Aussitôt, un nouveau soleil naissant, inachevé, se lève à l'horizon par où Quetzalcoatl est revenu. Les vieux pôles d'adhésion et d'identification disparaissent, de nouvelles alliances et de nouvelles identités s'établissent; une nouvelle ère a commencé pour le Mexique. Non plus seulement l'ère de la Conquête, mais celle de la Contre-Conquête. Car, pour chaque pique espagnole plantée dans le sol du Mexique, il y a une pique mexicaine plantée dans le sol de l'Espagne. Des Caraïbes à la Méditerranée, une double circulation s'établit.
Conquête et Contre-Conquête : les anciens dieux sont exilés, leurs temples anéantis, leurs sacrifices interdits. Le christianisme, lui, s'impose doublement, avec une force génétique, paternelle et maternelle. Par voie du Père, car la figure du Christ crucifié étonne et subjugue les Indiens : le nouveau Dieu ne demande pas que nous nous sacrifiions pour lui, c'est lui qui se sacrifie pour nous. Nous ne sommes pas les fils du conquérant, mais du rédempteur.

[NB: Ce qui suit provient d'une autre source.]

Lemma respects_dispatch R hs ctx handled :
  (forall s, R s s) -> (forall a b c, R a b -> R b c -> R a c) ->
  (forall id, Respects R (emit (HandlerInvoked id))) ->
  (forall id h, (id, h) ∈ hs -> Respects R (h ctx)) ->
  Respects R (dispatch hs ctx handled).
Proof.
  intros Hrefl Htrans Hemit. revert handled.
  induction hs as [|[id h] rest IH]; intros handled Hh; simpl.
  - by apply respects_ret.
  - apply (respects_bind R Htrans); [apply Hemit|]. intros _.
    apply (respects_bind R Htrans); [apply (Hh id); left|].
    intros [|]; [by apply respects_ret|].
    apply IH. intros id' h' Hin. apply (Hh id'). by right.
Qed.

(** Whatever the custom handlers answered, the loop over the common
    handlers runs: it starts by calling [prepareBuildHandler]. *)
Lemma emit_then_grows {A} e (m : M A) st :
  Respects (Appends anyEvent) m ->
  exists evs, trace (snd ((emit e ;;; m) st)) = trace st ++ e :: evs.
Proof.
  intros Hm. unfold bind at 1. simpl.
  match goal with |- context [m ?s] => destruct (Hm s) as (evs & T & _) end.
  exists evs. rewrite T. simpl. by rewrite <- app_assoc.
Qed.

Lemma common_loop_starts env ctx handled st :
  exists evs,
    trace (snd (dispatch (commonHandlers env) ctx handled st)) =
    trace st ++ HandlerInvoked (Common PrepareBuildHandler) :: evs.
Proof.
  change (dispatch (commonHandlers env) ctx handled)
    with (emit (HandlerInvoked (Common PrepareBuildHandler)) ;;;
          handled' <- prepareBuildHandler env ctx ;;
          if handled' then ret true
          else dispatch (tail (commonHandlers env)) ctx handled').
  apply emit_then_grows.
  apply (respects_bind _ (Appends_trans _)).
  { apply (grows_commonHandlers env ctx (Common PrepareBuildHandler)). left. }
  intros [|]; [apply respects_ret, Appends_refl|].
  apply respects_dispatch.
  - apply Appends_refl.
  - apply Appends_trans.
  - intros id. by apply Appends_emit.
  - intros id h Hin. apply (grows_commonHandlers env ctx id h). by right.
Qed.

(** In general: once the arguments are parsed and the context is built,
    a custom handler that claims the request does not keep the common
    handlers from being called. *)
Lemma CLI_common_loop_not_guarded env chs hs doc opts context st st1 :
  grammarOf chs = Normal doc ->
  docopt_default env doc = Normal opts ->
  contextOf env chs opts = Normal context ->
  customHandlers chs = Some hs ->
  dispatch (numbered hs) context false st = (Normal true, st1) ->
  exists evs,
    trace (snd (CLI env chs st)) =
    trace st1 ++ HandlerInvoked (Common PrepareBuildHandler) :: evs.
Proof.
  intros Hdoc Hopts Hctx Hcustom Hclaim.
  unfold CLI, try_catch, dispatchBody, bind, liftCompletion.
  rewrite Hdoc, Hopts, Hctx.
  unfold resolveHandlers, bind. rewrite Hcustom, Hclaim.
  destruct (common_loop_starts env context true st1) as (evs & T).
  destruct (dispatch (commonHandlers env) context true st1) as [[[|]|e] s2];
    simpl in T |- *.
  - by exists evs.
  - exists (evs ++ [ConsoleError [LStr "Unable to handle validly parsed docoptSpec:"];
                    ConsoleDir opts]).
    rewrite T. by rewrite <- !app_assoc.
  - destruct e; simpl.
    + exists (evs ++ [ConsoleError [LStr message]]). rewrite T. by rewrite <- !app_assoc.
    + by exists evs.
    + exists (evs ++ [ConsoleError [LUndefined]]). rewrite T. by rewrite <- !app_assoc.
Qed.

(** C6.  The code at a handler that throws [undefined].  The exception
    is caught, but the [catch] block reads [e.message], which is a
    [TypeError] on [undefined]: nothing is logged, and the promise that
    [CLI] returned is rejected. *)
Theorem CLI_propagates_a_nullish_throw :
  CLI (Sample.world "/site" {[ "build" := JsBool true ]} Sample.noModules)
    throwingSpec (Sample.start []) =
  (Throw (ErrorObj "TypeError: Cannot read property 'message' of undefined"),
   {| files := []; trace := [HandlerInvoked (Custom 0)]; floating := [] |}).
Proof. reflexivity. Qed.

(** What does hold of the dispatcher boundary: whatever is thrown while
    parsing, building the context or running the handlers is caught, and
    unless it is [undefined] or [null], [CLI] logs and returns normally. *)
Lemma CLI_boundary env chs st :
  match fst (dispatchBody env chs st) with
  | Throw ThrownNullish =>
      fst (CLI env chs st) =
      Throw (ErrorObj "TypeError: Cannot read property 'message' of undefined")
  | _ => fst (CLI env chs st) = Normal tt
  end.
Proof.
  unfold CLI, try_catch.
  destruct (dispatchBody env chs st) as [[[]|[m| |r]] s]; reflexivity.
Qed.

Lemma CLI_logs_the_message env chs st message s :
  dispatchBody env chs st = (Throw (ErrorObj message), s) ->
  CLI env chs st =
  (Normal tt,
   {| files := files s;
      trace := trace s ++ [ConsoleError [LStr message]];
      floating := floating s |}).
Proof. intros H. unfold CLI, try_catch. by rewrite H. Qed.

(** The rejection of an [async] hook never reaches the dispatcher either:
    [pubctl build] with the throwing theme hook ends with nothing logged
    by [CLI] and the rejected promises still unhandled. *)
Example CLI_does_not_see_a_hook_rejection :
  CLI (Sample.world "/site" {[ "prepare-build" := JsBool true ]} rejectingThenPlain)
    {| specData := Sample.data; docoptSpec := None;
       customHandlers := None; prepareContext := None |}
    (Sample.start []) =
  (Normal tt,
   {| files := [];
      trace :=
        [ HandlerInvoked (Common PrepareBuildHandler);
          DynamicImport "file:///site/theme/pubctl-hook-build.ts";
          HookInvoked "/site/theme/pubctl-hook-build.ts" PREPARE;
          DynamicImport "file:///site/docs/pubctl-hook-build.ts";
          HookInvoked "/site/docs/pubctl-hook-build.ts" PREPARE;
          HookEffect "/site/docs/pubctl-hook-build.ts" "docs indexed" ];
      floating :=
        [ {| fp_file := "/site/theme/pubctl-hook-build.ts";
             fp_after := [];
             fp_settles := Rejected (ErrorObj "theme hook failed") |} ] |}).
Proof. reflexivity. Qed.

(** What does hold of the first-match chain: within one loop, the
    handlers after the one that claims the request are not called. *)
Lemma dispatch_claimed id h rest ctx handled st st1 :
  h ctx (snd (emit (HandlerInvoked id) st)) = (Normal true, st1) ->
  dispatch ((id, h) :: rest) ctx handled st = (Normal true, st1).
Proof.
  intros H.
  change (dispatch ((id, h) :: rest) ctx handled st)
    with ((handled' <- h ctx ;;
           if handled' then ret true else dispatch rest ctx handled')
            (snd (emit (HandlerInvoked id) st))).
  unfold bind. by rewrite H.
Qed.
(** * DialectBuilder: the MLIR construction helpers of onnx-mlir

    A shallow embedding of [src/Dialect/Mlir/DialectBuilder.cpp]: the
    [MathBuilder], [MemRefBuilder] and [VectorBuilder] methods are functions
    in a builder monad whose state is the list of operations created so far
    and whose failure is a fatal stop ([assert], [llvm_unreachable]).  A
    [Value] is the operation that defines it, so a handle can be evaluated
    lane by lane on bit patterns. *)

From Stdlib Require Import ZArith Lia Bool List.
From stdpp Require Import base decidable option list numbers.

Local Open Scope Z_scope.

(** ** Types ([mlir::Type]) *)

(** [IntegerType::SignednessSemantics]. *)
Inductive SignednessSemantics : Set :=
| Signless
| Signed
| Unsigned.

(** The float types the file names or can meet as element types. *)
Inductive FloatKind : Set :=
| Float16Type
| BFloat16Type
| Float32Type
| Float64Type.

(** A memref records whether its layout is the identity
    ([hasNonIdentityLayout] is the negation of the last field). *)
Inductive Ty : Set :=
| IntegerType (width : Z) (signedness : SignednessSemantics)
| FloatType (kind : FloatKind)
| IndexType
| VectorType (shape : list Z) (elementType : Ty)
| MemRefType (shape : list Z) (elementType : Ty) (identityLayout : bool).

#[global] Instance SignednessSemantics_eq_dec : EqDecision SignednessSemantics.
Proof. solve_decision. Defined.

#[global] Instance FloatKind_eq_dec : EqDecision FloatKind.
Proof. solve_decision. Defined.

#[global] Instance Ty_eq_dec : EqDecision Ty.
Proof. solve_decision. Defined.

(** [b().getIntegerType(width)] and [b().getIntegerType(width, false)]. *)
Definition getIntegerType (width : Z) : Ty := IntegerType width Signless.

Definition getUnsignedIntegerType (width : Z) : Ty := IntegerType width Unsigned.

Definition getI8Type : Ty := IntegerType 8 Signless.

Definition isa_IntegerType (t : Ty) : bool :=
  match t with IntegerType _ _ => true | _ => false end.

Definition isa_FloatType (t : Ty) : bool :=
  match t with FloatType _ => true | _ => false end.

Definition isa_IndexType (t : Ty) : bool :=
  match t with IndexType => true | _ => false end.

Definition isa_VectorType (t : Ty) : bool :=
  match t with VectorType _ _ => true | _ => false end.

(** [Type::isUnsignedInteger()], [isSignlessInteger()], [isSignedInteger()]:
    false on anything that is not an [IntegerType], vectors included. *)
Definition isUnsignedInteger (t : Ty) : bool :=
  match t with IntegerType _ Unsigned => true | _ => false end.

Definition isSignlessInteger (t : Ty) : bool :=
  match t with IntegerType _ Signless => true | _ => false end.

Definition isSignedInteger (t : Ty) : bool :=
  match t with IntegerType _ Signed => true | _ => false end.

(** [Type::isInteger(width)]: an integer of that width, of any signedness. *)
Definition isInteger (t : Ty) (width : Z) : bool :=
  match t with IntegerType w _ => bool_decide (w = width) | _ => false end.

(** [IntegerType::getWidth()]. *)
Definition getWidth (t : Ty) : Z :=
  match t with IntegerType w _ => w | _ => 0 end.

Definition floatWidth (k : FloatKind) : Z :=
  match k with
  | Float16Type => 16
  | BFloat16Type => 16
  | Float32Type => 32
  | Float64Type => 64
  end.

Definition isIntOrFloat (t : Ty) : bool := isa_IntegerType t || isa_FloatType t.

(** [Type::getIntOrFloatBitWidth()]; MLIR asserts [isIntOrFloat] first, the
    callers below guard it. *)
Definition getIntOrFloatBitWidth (t : Ty) : Z :=
  match t with
  | IntegerType w _ => w
  | FloatType k => floatWidth k
  | _ => 0
  end.

(** [x.dyn_cast<VectorType>()]: the type itself when it is a vector. *)
Definition dyn_cast_VectorType (t : Ty) : option Ty :=
  match t with VectorType _ _ => Some t | _ => None end.

(** [MathBuilder::elementTypeWithVector]. *)
Definition elementTypeWithVector (elementOrVectorType : Ty) : Ty :=
  match dyn_cast_VectorType elementOrVectorType with
  | Some (VectorType _ elementType) => elementType
  | _ => elementOrVectorType
  end.

(** [MathBuilder::getTypeWithVector]. *)
Definition getTypeWithVector (vectorType : option Ty) (elementType : Ty) : Ty :=
  match vectorType with
  | Some (VectorType shape _) => VectorType shape elementType
  | _ => elementType
  end.

(** [MathBuilder::isIntegerWithVector]. *)
Definition isIntegerWithVector (elementOrVectorType : Ty) : bool :=
  let elementType := elementTypeWithVector elementOrVectorType in
  isa_IntegerType elementType || isa_IndexType elementType.

(** [MathBuilder::isUnsignedIntegerWithVector]. *)
Definition isUnsignedIntegerWithVector (elementOrVectorType : Ty) : bool :=
  let elementType := elementTypeWithVector elementOrVectorType in
  isUnsignedInteger elementType.

(** [MathBuilder::isFloatWithVector]. *)
Definition isFloatWithVector (elementOrVectorType : Ty) : bool :=
  let elementType := elementTypeWithVector elementOrVectorType in
  isa_FloatType elementType.

(** ** Attributes and values *)

(** The literal of a float attribute: an integral number (the file only
    builds float constants from integral doubles) or an IEEE infinity.  It is
    the double the attribute is built from; the bits the attribute stores,
    that double rounded to the format of the attribute's kind, are
    [float_literal] of the float semantics. *)
Inductive FloatLiteral : Set :=
| FloatOfInt (val : Z)
| PositiveInfinity
| NegativeInfinity.

(** An [IntegerAttr] holds an [APInt]: [value] is its bit pattern, read
    unsigned. *)
Inductive Attribute : Set :=
| IntegerAttr (type : Ty) (value : Z)
| FloatAttr (kind : FloatKind) (lit : FloatLiteral)
| BoolAttr (b : bool).

(** [APInt(numBits, val)] with [isSigned = false]: [val] arrives as a
    [uint64_t] and is cut (or zero-extended) to [numBits] bits. *)
Definition APInt (numBits val : Z) : Z := (val mod 2 ^ 64) mod 2 ^ numBits.

Definition attrType (a : Attribute) : Ty :=
  match a with
  | IntegerAttr t _ => t
  | FloatAttr k _ => FloatType k
  | BoolAttr _ => IntegerType 1 Signless
  end.

Inductive CmpIPredicate : Set :=
| eq_pred | ne_pred | slt_pred | sle_pred | sgt_pred | sge_pred
| ult_pred | ule_pred | ugt_pred | uge_pred.

Inductive CmpFPredicate : Set :=
| OEQ | OGT | OGE | OLT | OLE | ONE.

(** One-operand operations of the arith, vector and builtin dialects. *)
Inductive UnaryOpName : Set :=
| UnrealizedConversionCastOp
| IndexCastOp
| ExtUIOp | ExtSIOp | TruncIOp
| ExtFOp | TruncFOp
| UIToFPOp | SIToFPOp | FPToUIOp | FPToSIOp
| SplatOp.

(** Two-operand operations.  [AddUIExtendedOp_Sum] is the [getSum()] result of
    [arith.addui_extended], [MulUIExtendedOp_Low] the [getLow()] result of
    [arith.mului_extended]. *)
Inductive BinaryOpName : Set :=
| AddIOp | AddFOp | AddUIExtendedOp_Sum
| SubIOp | SubFOp
| MulIOp | MulFOp | MulUIExtendedOp_Low
| DivFOp | DivUIOp | DivSIOp
| RemFOp | RemUIOp | RemSIOp
| CeilDivUIOp | CeilDivSIOp
| MinFOp | MinUIOp | MinSIOp
| MaxFOp | MaxUIOp | MaxSIOp
| CmpIOp (pred : CmpIPredicate)
| CmpFOp (pred : CmpFPredicate).
(** A statement runs in a world and leaves a world, with a value or an
    exception. *)
Definition M (A : Type) : Type := World -> Res A * World.

#[global] Instance M_ret : MRet M := fun A a w => (Ok a, w).

#[global] Instance M_bind : MBind M := fun A B k m w =>
  match m w with
  | (Ok a, w') => k a w'
  | (Raise e, w') => (Raise e, w')
  end.

Definition raise {A} (e : exn) : M A := fun w => (Raise e, w).

(** Evaluating an expression that has no effect. *)
Definition eval {A} (r : Res A) : M A := fun w => (r, w).

(** [try: m  except: h] *)
Definition try_except {A} (m : M A) (h : exn -> M A) : M A := fun w =>
  match m w with
  | (Ok a, w') => (Ok a, w')
  | (Raise e, w') => h e w'
  end.

(** [for x in l: body x] *)
Fixpoint for_each {A} (l : list A) (body : A -> M unit) : M unit :=
  match l with
  | [] => mret tt
  | x :: l' => body x ;; for_each l' body
  end.

(** [for x in l: acc = body acc x], for a loop that builds a value. *)
Fixpoint for_fold {A S} (l : list A) (acc : S) (body : S -> A -> M S) : M S :=
  match l with
  | [] => mret acc
  | x :: l' => acc' ← body acc x; for_fold l' acc' body
  end.

(** [enumerate(l)] *)
Definition enumerate {A} (l : list A) : list (nat * A) :=
  combine (seq 0 (length l)) l.

(** [print(s)] *)
Definition print (s : string) : M unit := fun w =>
  (Ok tt, {| w_fs := w_fs w; w_cwd := w_cwd w;
             w_stdout := w_stdout w ++ [s]; w_now := w_now w |}).

Definition month_abbr (m : nat) : string :=
  nth (m - 1)
    ["Jan"; "Feb"; "Mar"; "Apr"; "May"; "Jun";
     "Jul"; "Aug"; "Sep"; "Oct"; "Nov"; "Dec"] "".

(** [datetime.now().strftime("%d_%b_%Y_%I.%M")] *)
Definition now_strftime : M string := fun w =>
  let t := w_now w in
  let h12 := if hour t mod 12 =? 0 then 12 else hour t mod 12 in
  (Ok (PyStr.fstring
         [PyStr.of_nat_02 (day t); "_"; month_abbr (month t); "_";
          PyStr.of_nat (year t); "_"; PyStr.of_nat_02 h12; ".";
          PyStr.of_nat_02 (minute t)]),
   w).
Lemma stoppedAt_names_plain ptr k raw ptr' msg :
  stoppedAt isPrintTable ptr k raw ptr' msg ->
  forallb plainByte k = true -> Contains msg k = true.
Proof.
  intros Hstop Hplain. apply Contains_spec.
  destruct Hstop as [(_ & _ & ->) | (p & e & _ & _ & ->)];
    rewrite (Quote_plain _ _ Hplain).
  - exists [DQ]. eexists. simpl. rewrite <- app_assoc. reflexivity.
  - exists (str "error registring " ++ [DQ]). eexists.
    rewrite <- !app_assoc. simpl. rewrite <- app_assoc. reflexivity.
Qed.

Lemma Init_unfold s newServer entries :
  Server s = Some newServer ->
  Init isPrintTable s entries =
  let opts := serverOptions (TLS s) in
  let res := registerPlugins (TLSConfig:=TLSConfig) isPrintTable (newServer opts) entries in
  {| after := set_server (set_server s (newServer opts)) (fst (fst res));
     calls := CallServer opts :: snd (fst res);
     outcome := Returned (snd res) |}.
Proof.
  intros H. unfold Init. rewrite H. simpl.
  destruct (registerPlugins _ _ _) as [[ptr cs] err]. reflexivity.
Qed.

(** When the methods of the entries all return nil in turn, the loop calls
    them all and returns nil. *)
Lemma registerPlugins_attached ptr entries ptr' :
  attached ptr entries ptr' ->
  registerPlugins (TLSConfig:=TLSConfig) isPrintTable ptr entries
  = (ptr', map CallGRPCServer (map fst entries), None).
Proof.
  induction 1 as [ptr | ptr k raw p ptr1 rest ptr' Hraw Hrun _ IH]; [reflexivity|].
  cbn [registerPlugins]. rewrite Hraw, (methodRuns_call _ _ _ _ Hrun), IH.
  reflexivity.
Qed.

Lemma registerPlugins_app ptr pre ptr1 rest :
  attached ptr pre ptr1 ->
  registerPlugins (TLSConfig:=TLSConfig) isPrintTable ptr (pre ++ rest)
  = let '(ptr', cs, err) := registerPlugins isPrintTable ptr1 rest in
    (ptr', map CallGRPCServer (map fst pre) ++ cs, err).
Proof.
  induction 1 as [ptr | ptr k raw p ptr1 pre ptr2 Hraw Hrun _ IH].
  - cbn [app map]. destruct (registerPlugins _ _ _) as [[ptr' cs] err]. reflexivity.
  - cbn [app registerPlugins]. rewrite Hraw, (methodRuns_call _ _ _ _ Hrun), IH.
    destruct (registerPlugins _ ptr2 rest) as [[ptr' cs] err]. reflexivity.
Qed.

(** Every entry of a run of registrations implements GRPCPlugin, and its
    method has returned nil on the server it was called on. *)
Lemma attached_elem ptr entries ptr' k raw :
  attached ptr entries ptr' -> (k, raw) ∈ entries ->
  exists p ptr1 ptr2, assertGRPCPlugin raw = Some p /\ methodRuns p ptr1 ptr2 None.
Proof.
  induction 1 as [ptr | ptr k1 raw1 p ptr1 rest ptr' Hraw Hrun _ IH]; intros Hin.
  - now apply not_elem_of_nil in Hin.
  - apply elem_of_cons in Hin as [[= -> ->] | Hin]; eauto.
Qed.

(** The surfaces after a run of registrations by plugins that keep the
    contract: one more for each entry, in the order of the run. *)
Lemma attached_surfaces (surfaces : Srv -> list gostring) entries :
  forall (srv : Srv) ptr',
    Forall (fun e => registersOnSuccess surfaces (fst e) (snd e)) entries ->
    attached (Some srv) entries ptr' ->
    exists srv', ptr' = Some srv' /\ surfaces srv' = surfaces srv ++ map fst entries.
Proof.
  induction entries as [|[k raw] rest IH]; intros srv ptr' Hall Hatt.
  - inversion Hatt; subst. exists srv. now rewrite app_nil_r.
  - inversion Hatt as [|? ? ? p ptr1 ? ? Hraw Hrun Hrest]; subst.
    inversion Hall as [|? ? Hk Hall']; subst.
    inversion Hrun as [? srv1 ? Hm|]; subst.
    destruct (IH _ _ Hall' Hrest) as (srv' & -> & Hs).
    exists srv'. split; [reflexivity|].
    rewrite Hs, (Hk p srv srv1 Hraw Hm). cbn [map fst]. now rewrite <- app_assoc.
Qed.

Lemma rangeOrder_lookup s entries k raw :
  rangeOrder (Plugins s) entries -> ((k, raw) ∈ entries <-> Plugins s !! k = Some raw).
Proof.
  intros Hperm. unfold rangeOrder in Hperm. rewrite Hperm.
  apply elem_of_map_to_list.
Qed.

Lemma rangeOrder_NoDup s entries :
  rangeOrder (Plugins s) entries -> NoDup (map fst entries).
Proof.
  intros Hperm. unfold rangeOrder in Hperm.
  change (map fst entries) with (entries.*1). rewrite Hperm.
  apply NoDup_fst_map_to_list.
Qed.

(** C1 (amended): on a bootstrap whose Server function is not nil, when the
    map holds an entry that does not implement GRPCPlugin, or one whose
    method returns an error on every server, Init returns an error for every
    iteration order. The error is raised at the first entry [(k, raw)] of
    the order that lacks the capability or whose method returns an error:
    the entries before it were registered, each by a call of its method, on
    the server as the one before left it, that returned nil. The message
    contains the name [k] as the verb [%q] quotes it, and the name itself
    when the name is made of plain printable characters. The methods called
    are those of the entries before [k], in order, and that of [k] when it
    has one: no entry that the iteration yields after [k] is called, and the
    server handle is the server as the entries up to [k] left it. *)
Theorem Init_fails_fast s newServer entries k0 raw0 :
  Server s = Some newServer ->
  rangeOrder (Plugins s) entries ->
  Plugins s !! k0 = Some raw0 ->
  lacksCapability raw0 \/ attachFails raw0 ->
  exists pre k raw post ptr ptr' msg,
    entries = pre ++ (k, raw) :: post /\
    attached (newServer (serverOptions (TLS s))) pre ptr /\
    stoppedAt isPrintTable ptr k raw ptr' msg /\
    outcome (Init isPrintTable s entries) = Returned (Some msg) /\
    Contains msg (strconv.Quote isPrintTable k) = true /\
    (forallb plainByte k = true -> Contains msg k = true) /\
    calls (Init isPrintTable s entries)
    = CallServer (serverOptions (TLS s))
      :: map CallGRPCServer (map fst pre) ++ attempted k raw /\
    server (after (Init isPrintTable s entries)) = ptr' /\
    (forall k', k' ∈ map fst post ->
                CallGRPCServer k' ∉ calls (Init isPrintTable s entries)).
Proof.
  intros Hsrv Hperm Hk0 Hbad.
  rewrite (Init_unfold _ _ _ Hsrv). cbn zeta. cbn [outcome calls after].
  destruct (registerPlugins_cases (newServer (serverOptions (TLS s))) entries)
    as [(ptr' & Heq & Hall)
       | (pre & k & raw & post & ptr & ptr' & msg & Hsplit & Hpre & Heq & Hstop)].
  - exfalso.
    assert (Hin : (k0, raw0) ∈ entries) by (now apply (rangeOrder_lookup s)).
    destruct (attached_elem _ _ _ _ _ Hall Hin) as (p & ptr1 & ptr2 & Hp & Hnil).
    destruct Hbad as [Hlack | (p' & Hp' & Hfail)].
    + unfold lacksCapability in Hlack. congruence.
    + assert (p' = p) by congruence. subst p'. now apply (Hfail _ _ _ Hnil).
  - exists pre, k, raw, post, ptr, ptr', msg. rewrite Heq.
    cbn [fst snd server set_server].
    split; [assumption|]. split; [assumption|]. split; [assumption|].
    split; [reflexivity|].
    split; [eapply stoppedAt_names_entry; eassumption|].
    split; [eapply stoppedAt_names_plain; eassumption|].
    split; [reflexivity|]. split; [reflexivity|].
    intros k' Hk' Hcalled.
    pose proof (rangeOrder_NoDup _ _ Hperm) as Hnd.
    rewrite Hsplit, map_app in Hnd. cbn [map fst] in Hnd.
    apply NoDup_app in Hnd as (_ & Hdisj & Hnd2).
    apply NoDup_cons in Hnd2 as [Hk _].
    apply elem_of_cons in Hcalled as [Hcalled | Hcalled]; [discriminate|].
    apply elem_of_app in Hcalled as [Hcalled | Hcalled].
    + apply list_elem_of_fmap in Hcalled as (k'' & [= ->] & Hin).
      apply (Hdisj _ Hin). now right.
    + unfold attempted in Hcalled. destruct (assertGRPCPlugin raw).
      * apply list_elem_of_singleton in Hcalled as [= ->]. contradiction.
      * now apply not_elem_of_nil in Hcalled.
Qed.
(** [getLabel(data)]:
    [typeof data.breadcrumb === 'function' ? data.breadcrumb(data) : data.breadcrumb] *)
Definition getLabel (data : gmap string JsValue) : JsValue :=
  match prop data "breadcrumb" with
  | JFunction f => call f data
  | v => v
  end.

(** ** Objects and the heap *)

(** A [UrlSegment] of the router: the code reads its [path]. *)
Record UrlSegment : Type := { path : string; parameters : gmap string string }.

(** A [Breadcrumb]. The interface declares [label] a string; at run time it
    is whatever [getLabel] returned. *)
Record Breadcrumb : Type := { label : JsValue; url : string }.

Definition loc : Type := positive.

(** An [ActivatedRouteSnapshot], with the fields the service reads: [url],
    [data], and the children, the first of which is [firstChild]. *)
Record ActivatedRouteSnapshot : Type := {
  snapshot_url : list UrlSegment;
  snapshot_data : gmap string JsValue;
  snapshot_children : list loc
}.

(** [route.firstChild]: the first child, or [null]. *)
Definition firstChild (route : ActivatedRouteSnapshot) : option loc :=
  head (snapshot_children route).

Inductive Obj : Type :=
  | Snapshot (route : ActivatedRouteSnapshot)
  | BreadcrumbArray (elems : list Breadcrumb).

(** How a call ends: normally, with a [TypeError] (a property read or a
    method call on an object of the wrong kind, which the TypeScript
    signatures exclude), or cut off by the fuel of the model. *)
Inductive Outcome (A : Type) : Type :=
  | Done (a : A)
  | TypeError
  | OutOfFuel.
Global Arguments Done {A} a.
Global Arguments TypeError {A}.
Global Arguments OutOfFuel {A}.

Definition andThen {A B : Type} (m : Outcome A) (k : A → Outcome B) : Outcome B :=
  match m with
  | Done a => k a
  | TypeError => TypeError
  | OutOfFuel => OutOfFuel
  end.

(** Reading the fields of [route]. *)
Definition readSnapshot (h : gmap loc Obj) (route : loc) : Outcome ActivatedRouteSnapshot :=
  match h !! route with
  | Some (Snapshot s) => Done s
  | _ => TypeError
  end.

Par voie de la Mère, car le sentiment d'abandon qui suit la conquête est vite compensé par une opération politique et raciale étonnante : la Vierge Marie, la Mère de Dieu, apparaît au plus humble des paysans indigènes et lui offre des roses en plein hiver. C'est une vierge à la peau sombre, elle porte un nom arabe, elle devient la mère pleine de pureté du nouveau Mexicain : Santa María de Guadalupe. Nous cessons d'être les fils de la Malinche: notre mêre purifiée s'appelle Guadalupe.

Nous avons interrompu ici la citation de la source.